Sous la pression, le gouvernement a évoqué en 2000 l'existence de fosses communes à Beyrouth, mais n'a entrepris aucun effort d'identification.

L'an dernier, les familles ont obtenu une petite victoire lorsque le Conseil d'Etat, plus haute autorité judiciaire, leur a accordé le droit d'être informées du sort de leur proches. Une décision restée sans suite.

Et depuis 2012, le Comité international de la Croix-Rouge établit "une base de données sur tous les éléments liés la disparition, comme le lieu ou les vêtements du disparu", explique Fabrizio Carboni, président du CICR au Liban.

Il souligne les efforts menés pour que les autorités donnent leur feu vert à la collecte des données biologiques, notamment la salive des parents, soulignant l'urgence à le faire alors que cette génération est vieillissante.

Une proposition de loi élaborée par le ICTJ prône la création d'une commission d'enquête menée par la police avec l'aide d'archéologues et d'anthropologues.

- Il est vivant -

Pour beaucoup de proches, le temps s'est arrêté. Mme Halawani évoque ainsi une mère, "Oum Issam, qui depuis plusieurs années ne sort plus de chez elle, convaincue que son fils peut sonner à la porte d'un instant à l'autre". D'autres regardent sans cesse par la fenêtre ou ont gardé intacte le chambre de leurs enfants.

Mariam Saidi souligne ses déceptions successives au cours des 33 années passées, expliquant avoir reçu de nombreuses fausses informations: "Quand on me disait que Maher était libre, je commençais à danser. Le lendemain, aucune nouvelle, je pleurais et criais son nom toute la nuit".

Mais il n'y a pas de vengeance dans son c?ur. "Je soutiens la cause de toutes les mères de disparus, même si leur fils est des Forces libanaises" qui ont combattu Maher, dit cette femme qui a peint et sculpté le visage de son fils.

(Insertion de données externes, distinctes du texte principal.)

(* ===== verification/Node.v ===== *)
(** [BxiNode] ([src/BxiNode.cpp]): PCI transfers, event delivery and the
    credit-based flow control between nodes and between processes. *)
From S2P Require Import Prelude Portals World Engine Queue Messages.

Section Node.
Context `{Env}.

(** @src/include/s4bxi/s4ptl.hpp:34-36 message sizes *)
Definition ACK_SIZE : Z := 32.
Definition EVENT_SIZE : Z := 96.
Definition COMMAND_SIZE : Z := 64.

(** @src/include/s4bxi/s4bxi_util.hpp:29-33 PCI directions and capacities *)
Definition PCI_CPU_TO_NIC : bool := true.
Definition PCI_NIC_TO_CPU : bool := false.
Definition CQ_INITIAL_CAPACITY : Z := 16.
Definition MAX_E2E_ENTRIES : Z := 8192.

(** @src/src/BxiNode.cpp:26-26 BxiNode::BxiNode (with the initialisers of the class; the hosts
    are set by the actors) *)
Definition BxiNode_new (nid main_host nic_host : Z) : SM handle :=
  new {| nd_used_pids := []; nd_ni_handles := []; nd_nid := nid; nd_main_host := main_host;
         nd_nic_host := nic_host; nd_e2e_actor := NULL; nd_tx_queues := ∅;
         nd_flowctrl_node_counts := ∅; nd_flowctrl_process_counts := ∅;
         nd_flowctrl_waiting_messages := ∅; nd_use_real_memory := true; nd_model_pci := true;
         nd_model_pci_commands := true; nd_e2e_off := true; nd_e2e_retried := 0;
         nd_e2e_gave_up := 0 |}.

(** The two ends of a transfer, as the first lines of each [pci_transfer] compute them. *)
Definition pci_source (n : BxiNode) (direction : bool) : Z :=
  if Bool.eqb direction PCI_CPU_TO_NIC then nd_main_host n else nd_nic_host n.
Definition pci_dest (n : BxiNode) (direction : bool) : Z :=
  if Bool.eqb direction PCI_NIC_TO_CPU then nd_main_host n else nd_nic_host n.

(** @src/src/BxiNode.cpp:28-36 BxiNode::pci_transfer *)
Definition pci_transfer (node : handle) (size : Z) (direction : bool) (type : bxi_log_type)
    : SM unit :=
  n ← load (T := BxiNode) node;
  with_log type (nd_nid n) (nd_nid n)
    (sim (CommWait (CommSendto (pci_source n direction) (pci_dest n direction) size))).

(** @src/src/BxiNode.cpp:55-81 BxiNode::pci_transfer_init *)
Definition pci_transfer_init (node : handle) (size : Z) (direction : bool)
    (type : bxi_log_type) : SM comm :=
  n ← load (T := BxiNode) node;
  mret (CommSendto (pci_source n direction) (pci_dest n direction) size).

(** @src/src/BxiNode.cpp:38-53 BxiNode::pci_transfer_async *)
Definition pci_transfer_async (node : handle) (size : Z) (direction : bool)
    (type : bxi_log_type) (detach : bool) : SM comm :=
  c ← pci_transfer_init node size direction type;
  level ← S4BXI_GLOBAL_CONFIG log_level;
  n ← load (T := BxiNode) node;
  _ ← (if negb (level =? 0) then sim (SpawnPciLogger c type (nd_nid n))
       else if (detach : bool) then sim (CommDetach c) else sim (CommStart c));
  mret c.

(** @src/src/BxiNode.cpp:83-91 BxiNode::issue_event *)
Definition issue_event (node : handle) (eq : handle) (ev : ptl_event) : SM unit :=
  if (eq =? PTL_EQ_NONE)%N then mret tt else
  model ← S4BXI_CONFIG_AND node nd_model_pci_commands model_pci_commands;
  _ ← when model (pci_transfer node EVENT_SIZE PCI_NIC_TO_CPU S4BXILOG_PCI_EVENT);
  e ← load (T := BxiEQ) eq;
  sim (CommDetach (CommPut (eq_mailbox e) (PEvent ev) 0)).

(** ** Flow control *)

Definition is_request_vn (vn : bxi_vn) : bool :=
  match vn with S4BXI_VN_COMPUTE_REQUEST | S4BXI_VN_SERVICE_REQUEST => true | _ => false end.

(** The counter under key [k], created full when it does not exist. *)
Definition ensure_node_count (node : handle) (k : bxi_vn * Z) (max : Z) : SM Z :=
  n ← load (T := BxiNode) node;
  match nd_flowctrl_node_counts n !! k with
  | Some c => mret c
  | None => _ ← update node (over nd_flowctrl_node_counts <[k := max]>); mret max
  end.
Definition ensure_process_count (node : handle) (k : bxi_vn * flowctrl_process_id) (max : Z)
    : SM Z :=
  n ← load (T := BxiNode) node;
  match nd_flowctrl_process_counts n !! k with
  | Some c => mret c
  | None => _ ← update node (over nd_flowctrl_process_counts <[k := max]>); mret max
  end.

(** @src/src/BxiNode.cpp:102-120 BxiNode::check_flowctrl (node level): may the message go?
    [true] when the level is disabled or has a credit left *)
Definition check_node_level (node : handle) (vn : bxi_vn) (target : Z) (max : Z) : SM bool :=
  if max =? 0 then mret true else
  c ← ensure_node_count node (vn, target) max;
  _ ← assert (0 <=? c) (Abort "Node flow control has less than 0 credits");
  mret (negb (c =? 0)).

(** @src/src/BxiNode.cpp:122-148 BxiNode::check_flowctrl (process level) *)
Definition check_process_level (node : handle) (vn : bxi_vn) (f_id : flowctrl_process_id)
    (max : Z) : SM bool :=
  if max =? 0 then mret true else
  c ← ensure_process_count node (vn, f_id) max;
  _ ← assert (0 <=? c) (Abort "Process flow control has less than 0 credits");
  mret (negb (c =? 0)).

(** @src/src/BxiNode.cpp:125-130 the process-level key of a message *)
Definition flowctrl_key (vn : bxi_vn) (req_src req_target target : Z) : flowctrl_process_id :=
  if is_request_vn vn then mk_fpid req_src req_target target
  else mk_fpid req_target req_src target.

(** @src/src/BxiNode.cpp:93-159 BxiNode::check_flowctrl *)
Definition check_flowctrl (node : handle) (msg : handle) : SM bool :=
  n ← load (T := BxiNode) node;
  m ← load (T := BxiMsg) msg;
  if nd_e2e_off n || bool_decide (ms_type m = S4BXI_E2E_ACK)
     || negb (ms_retry_count m =? 0) then mret true else
  vn ← get_vn msg;
  max_inflight_to_target ← S4BXI_GLOBAL_CONFIG max_inflight_to_target;
  node_ok ← check_node_level node vn (ms_target m) max_inflight_to_target;
  if negb node_ok then mret false else
  max_inflight_to_process ← S4BXI_GLOBAL_CONFIG max_inflight_to_process;
  req ← load (T := BxiRequest) (ms_parent_request m);
  ni ← load (T := BxiNI) (bmd_ni (rq_md req));
  let f_id := flowctrl_key vn (ni_pid ni) (rq_target_pid req) (ms_target m) in
  process_ok ← check_process_level node vn f_id max_inflight_to_process;
  if negb process_ok then mret false else
  _ ← when (negb (max_inflight_to_target =? 0))
        (update node (over nd_flowctrl_node_counts (alter Z.pred (vn, ms_target m))));
  _ ← when (negb (max_inflight_to_process =? 0))
        (update node (over nd_flowctrl_process_counts (alter Z.pred (vn, f_id))));
  mret true.

(** @src/src/BxiNode.cpp:161-167 BxiNode::acquire_e2e_entry *)
Definition acquire_e2e_entry (node : handle) (msg : handle) : SM unit :=
  n ← load (T := BxiNode) node;
  if nd_e2e_off n then mret tt else sim (SemAcquire (SemE2E node)).

(** @src/src/BxiNode.cpp:212-218 BxiNode::resume_waiting_tx_actors *)
Fixpoint resume_fuel (fuel : nat) (node : handle) (vn : bxi_vn) : SM unit :=
  match fuel with
  | O => fail OutOfFuel
  | S fuel' =>
      n ← load (T := BxiNode) node;
      match default [] (nd_flowctrl_waiting_messages n !! vn) with
      | [] => mret tt
      | msg :: _ =>
          q ← of_option (nd_tx_queues n !! vn) (Undefined "no transmission queue");
          _ ← BxiQueue_put q msg 0 true;
          _ ← update node
                (over nd_flowctrl_waiting_messages (alter tail vn));
          resume_fuel fuel' node vn
      end
  end.

(** @src/src/BxiNode.cpp:212-218 BxiNode::resume_waiting_tx_actors: other actors run at each
    [put] and may queue messages again, so the environment bounds the loop. *)
Definition resume_waiting_tx_actors (node : handle) (vn : bxi_vn) : SM unit :=
  resume_fuel env_fuel node vn.

(** @src/src/BxiNode.cpp:176-189 BxiNode::release_e2e_entry (node level) *)
Definition release_node_credit (node : handle) (vn : bxi_vn) (target_nid max : Z) : SM unit :=
  if max =? 0 then mret tt else
  n ← load (T := BxiNode) node;
  match nd_flowctrl_node_counts n !! (vn, target_nid) with
  | None => fail (Abort "release in a non-existing counter (node-level)")
  | Some count =>
      _ ← update node (over nd_flowctrl_node_counts <[(vn, target_nid) := count + 1]>);
      assert (count + 1 <=? max) (Abort "counter has more capacity than max inflight")
  end.

(** @src/src/BxiNode.cpp:191-206 BxiNode::release_e2e_entry (process level) *)
Definition release_process_credit (node : handle) (vn : bxi_vn) (f_id : flowctrl_process_id)
    (max : Z) : SM unit :=
  if max =? 0 then mret tt else
  n ← load (T := BxiNode) node;
  match nd_flowctrl_process_counts n !! (vn, f_id) with
  | None => fail (Abort "release in a non-existing counter (process-level)")
  | Some count =>
      _ ← update node (over nd_flowctrl_process_counts <[(vn, f_id) := count + 1]>);
      assert (count + 1 <=? max) (Abort "counter has more capacity than max inflight")
  end.

(** @src/src/BxiNode.cpp:169-210 BxiNode::release_e2e_entry *)
Definition release_e2e_entry (node : handle) (target_nid : Z) (vn : bxi_vn)
    (src_pid dst_pid : Z) : SM unit :=
  n ← load (T := BxiNode) node;
  if nd_e2e_off n then mret tt else
  _ ← sim (SemRelease (SemE2E node));
  max_inflight_to_target ← S4BXI_GLOBAL_CONFIG max_inflight_to_target;
  _ ← release_node_credit node vn target_nid max_inflight_to_target;
  max_inflight_to_process ← S4BXI_GLOBAL_CONFIG max_inflight_to_process;
  _ ← release_process_credit node vn (mk_fpid src_pid dst_pid target_nid)
        max_inflight_to_process;
  when (negb (max_inflight_to_process =? 0) || negb (max_inflight_to_target =? 0))
    (resume_waiting_tx_actors node vn).
End Node.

En Syrie, les autorités nient détenir des prisonniers politiques libanais. Mais à quatre occasions entre 1976 et 2000, plusieurs ont été relâchés.

"Dani est vivant", soutient Marie Mansourati, 83 ans, confinée dans son appartement beyrouthin. Son fils, membre des FL, a été enlevé à Damas deux ans après la fin de la guerre. La main tremblante, grillant cigarette après cigarette, elle explique ne plus sortir de chez elle. "Je veux juste qu'il revienne, qu'il m'appelle 'maman'".